---
title: "Estimation"
author: "The ASTA team"
output:
  slidy_presentation:
    fig_caption: no
    highlight: tango
    theme: cerulean
  pdf_document:
    fig_caption: no
    highlight: tango
    number_section: yes
    toc: yes
---


```{r, include = FALSE}
## Remember to add all packages used in the code below!
missing_pkgs <- setdiff(c("mosaic"), rownames(installed.packages()))
if(length(missing_pkgs)>0) install.packages(missing_pkgs)
```
# Estimation

## Aim of statistics

* Statistics is all about "saying something" about a population.
* Typically, this is done by taking a random sample from the population.
* The sample is then analysed and a statement about the population can be made.
* The process of making conclusions about a population from analysing a sample is called **statistical inference**.

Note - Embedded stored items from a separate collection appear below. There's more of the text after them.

(** C9. In every state [s] the hook reaches after its mount:
    - when a timer fires while the flag is unset, no scroll command is
      issued;
    - a timer that was set while the flag was set, and fires after the flag
      has been unset, issues no scroll command;
    - a scroll command is issued only by a pending timer that fires while
      the flag is set;
    - a size-change notification that schedules a timer (the flag is set)
      has cancelled the pending one first: the new timer is the only one
      pending; so at most one timer is pending at any time. *)
Theorem fire_reads_current_flag enabled es :
  let s := run (mount enabled) es in
  (forall id target, enabledRef s = false ->
     scrolled (handle s (Fire id target)) = scrolled s) /\
  (forall target, enabledRef s = true -> observing s = true ->
     let s' := run s [Resize; SetEnabled false] in
     In (nextTimer s) (pending s') /\
     scrolled (handle s' (Fire (nextTimer s) target)) = scrolled s) /\
  (forall id target, scrolled (handle s (Fire id target)) <> scrolled s ->
     enabledRef s = true /\ In id (pending s)) /\
  (enabledRef s = true -> observing s = true ->
     pending (handle s Resize) = [nextTimer s] /\
     ~ In (nextTimer s) (pending s)) /\
  (List.length (pending s) <= 1)%nat.
Proof.
  intros s. assert (Hinv : inv s) by (apply run_inv, mount_inv).
  assert (Hfire : forall id target, enabledRef s = false ->
            scrolled (handle s (Fire id target)) = scrolled s).
  { intros id target He. simpl.
    destruct (existsb _ _); auto. unfold onTimer. simpl. now rewrite He. }
  pose proof (clearTimeout_inv s Hinv) as Hc.
  split; [exact Hfire|]. split.
  { intros target He Ho. cbv zeta. unfold run. simpl.
    rewrite Ho. unfold onResize. rewrite He. simpl. split.
    - apply in_or_app. right. now left.
    - destruct (existsb _ _); reflexivity. }
  split.
  { intros id target H. split.
    - destruct (enabledRef s) eqn:E; [reflexivity|].
      exfalso. apply H. now apply Hfire.
    - simpl in H. destruct (existsb (Pos.eqb id) (pending s)) eqn:E.
      + apply existsb_exists in E as (x & Hx & Ex).
        apply Pos.eqb_eq in Ex. now subst.
      + now contradiction H. }
  split.
  { intros He Ho. split.
    - simpl. rewrite Ho. unfold onResize. rewrite He. simpl. now rewrite Hc.
    - intros Hin. destruct Hinv as [_ Hlt]. apply Hlt in Hin.
      now apply Pos.lt_irrefl in Hin. }
  destruct Hinv as [[E|(id & E & _)] _]; rewrite E; simpl; lia.
Qed.
Lemma info_text_witness :
  name isro = JStr "Isle Royale" /\ category isro = JStr "National Park"
  /\ address isro = JStr "Houghton, MI" /\ zipcode isro = JStr "49931"
  /\ info isro = Ok (JStr "Isle Royale (National Park): Houghton, MI 49931").
Proof.
  repeat (split; [reflexivity|]).
  apply (proj1 (info_text isro) "Isle Royale" "National Park" "Houghton, MI"
           "49931");
    reflexivity.
Defined.

Lemma get_site_instance_fetched_text_witness :
  fst (openCache SITE_URL_DICT fresh) = Ok (JObj [])
  /\ dict_mem isro_url ([] : list (string * json)) = false
  /\ fst (get_site_instance (env := env0) isro_url fresh) = Ok (Some isro)
  /\ exists n c a z p,
       isro = mkNationalSite (JStr c) (JStr n) (JStr a) (JStr z) (JStr p)
       /\ is_trimmed z = true /\ is_trimmed p = true
       /\ info isro
          = Ok (JStr (n +:+ " (" +:+ c +:+ "): " +:+ a +:+ " " +:+ z)).
Proof.
  split; [reflexivity|]. split; [reflexivity|].
  split; [vm_compute; reflexivity|].
  apply (get_site_instance_fetched_text (env := env0) isro_url fresh
           (snd (get_site_instance (env := env0) isro_url fresh)) []);
    [reflexivity | reflexivity | vm_compute; reflexivity].
Defined.

Lemma corrupt_cache_blocks_witness :
  files with_broken_caches !! STATE_URL_DICT = Some "{"%string
  /\ Json.loads "{" = Json.Malformed
  /\ build_state_url_dict (env := env0) with_broken_caches
     = (Raise JSONDecodeError, with_broken_caches)
  /\ files with_broken_caches !! SITE_URL_DICT = Some "[1,"%string
  /\ Json.loads "[1," = Json.Malformed
  /\ get_site_instance (env := env0) isro_url with_broken_caches
     = (Raise JSONDecodeError, with_broken_caches)
  /\ files with_broken_caches !! NEARBY_PLACES = Some "nul"%string
  /\ Json.loads "nul" = Json.Malformed
  /\ get_nearby_places (env := env0) isro with_broken_caches
     = (Raise JSONDecodeError, with_broken_caches).
Proof.
  destruct (corrupt_cache_blocks (env := env0) with_broken_caches)
    as (H1 & H2 & H3).
  split; [reflexivity|]. split; [reflexivity|].
  split; [apply (H1 "{"%string); reflexivity|].
  split; [reflexivity|]. split; [reflexivity|].
  split; [apply (H2 "[1,"%string); reflexivity|].
  split; [reflexivity|]. split; [reflexivity|].
  apply (H3 "nul"%string isro "49931"); reflexivity.
Defined.
(** * RNSE anomaly SaaS: the upload, extraction and download pipeline

    The repository ships the React client together with the integration
    and architecture guides of its FastAPI backend.  The guides quote the
    backend's upload handler (CSV parsing, scorer invocation, anomaly
    extraction, result storage) as Python excerpts; this development
    embeds those excerpts, together with the library functions they call
    on the uploaded text ([csv.reader], [float]), and proves the
    properties the specification states about them.  The proprietary
    scorer [rnse_run] is a parameter.  The read endpoints (record lookup
    and CSV download) are not quoted anywhere in the repository and are
    modelled from the specification.

    Conventions of the embedding:
    - a Python [float] is an IEEE 754 binary64 value, modelled by the
      standard library's [spec_float] at precision 53 and maximal
      exponent 1024;
    - a Python [str] is a [string] whose characters are code points
      below 256;
    - a statement that may raise returns a [result], carrying the
      exception that escapes it. *)

From Stdlib Require Import ZArith NArith List String Ascii Bool Lia.
From Stdlib Require Import DecimalString DecimalFacts DecimalNat DecimalN DecimalZ.
From Stdlib Require Import Floats.SpecFloat Sorting.Sorted.
From stdpp Require Import base option list gmap strings.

## Random sampling schemes

Simple sampling(explained in Agresti section 2.2): 
Each experimental unit(fex persons) has the same probability of being selected(fex for an interview)


Other strategies for obtaining a random sample from the target population are explained in Agresti section 2.4:


+ Systematic sampling
+ Stratified sampling
+ Cluster sampling
+ Multistage sampling
+ ...

## Point and interval estimates

* We want to study hypotheses for population parameters, e.g.
  the mean $\mu$ and the standard deviation $\sigma$.
    * If $\mu$ is e.g. the mean waiting time in a queue, then it might
      be relevant to investigate whether it exceeds 2 minutes.
* Based on a sample we make a **point estimate** which is
  a guess of the parameter value.
    * For instance we have used $\bar{y}$ as an estimate of $\mu$ and
      $s$ as an estimate of $\sigma$.
* We often want to supplement the point estimate
  with an **interval estimate** (also called a **confidence interval**). 
  This is an interval around the
  point estimate, in which we are confident (to a certain degree)
  that the population parameter is located.
* The parameter estimate can then be used to investigate our hypothesis. 


## Point estimators: Bias

* If we want to estimate the population mean $\mu$ we have several
  possibilities e.g.
    * the sample mean $\bar{y}$
    * the average $y_T$ of the sample upper and lower quartiles
* Advantage of $y_T$: Very large/small observations have little
  effect, i.e. it has practically no effect if there are a few errors
  in the data set.
* Disadvantage of $y_T$: If the distribution of the population is
  skewed, i.e. asymmetrical, then $y_T$ is **biased**, meaning that in the long run
  this estimator systematically over or under estimates the value of
  $\mu$.
* Generally we prefer that an estimator is **unbiased**, i.e. its
  distribution is centered around the true parameter value.
* Recall that for a sample from a population with mean $\mu$, the sample mean   $\bar{y}$ also has mean $\mu$. That is, $\bar{y}$ is an unbiased estimate    of the population mean $\mu$.  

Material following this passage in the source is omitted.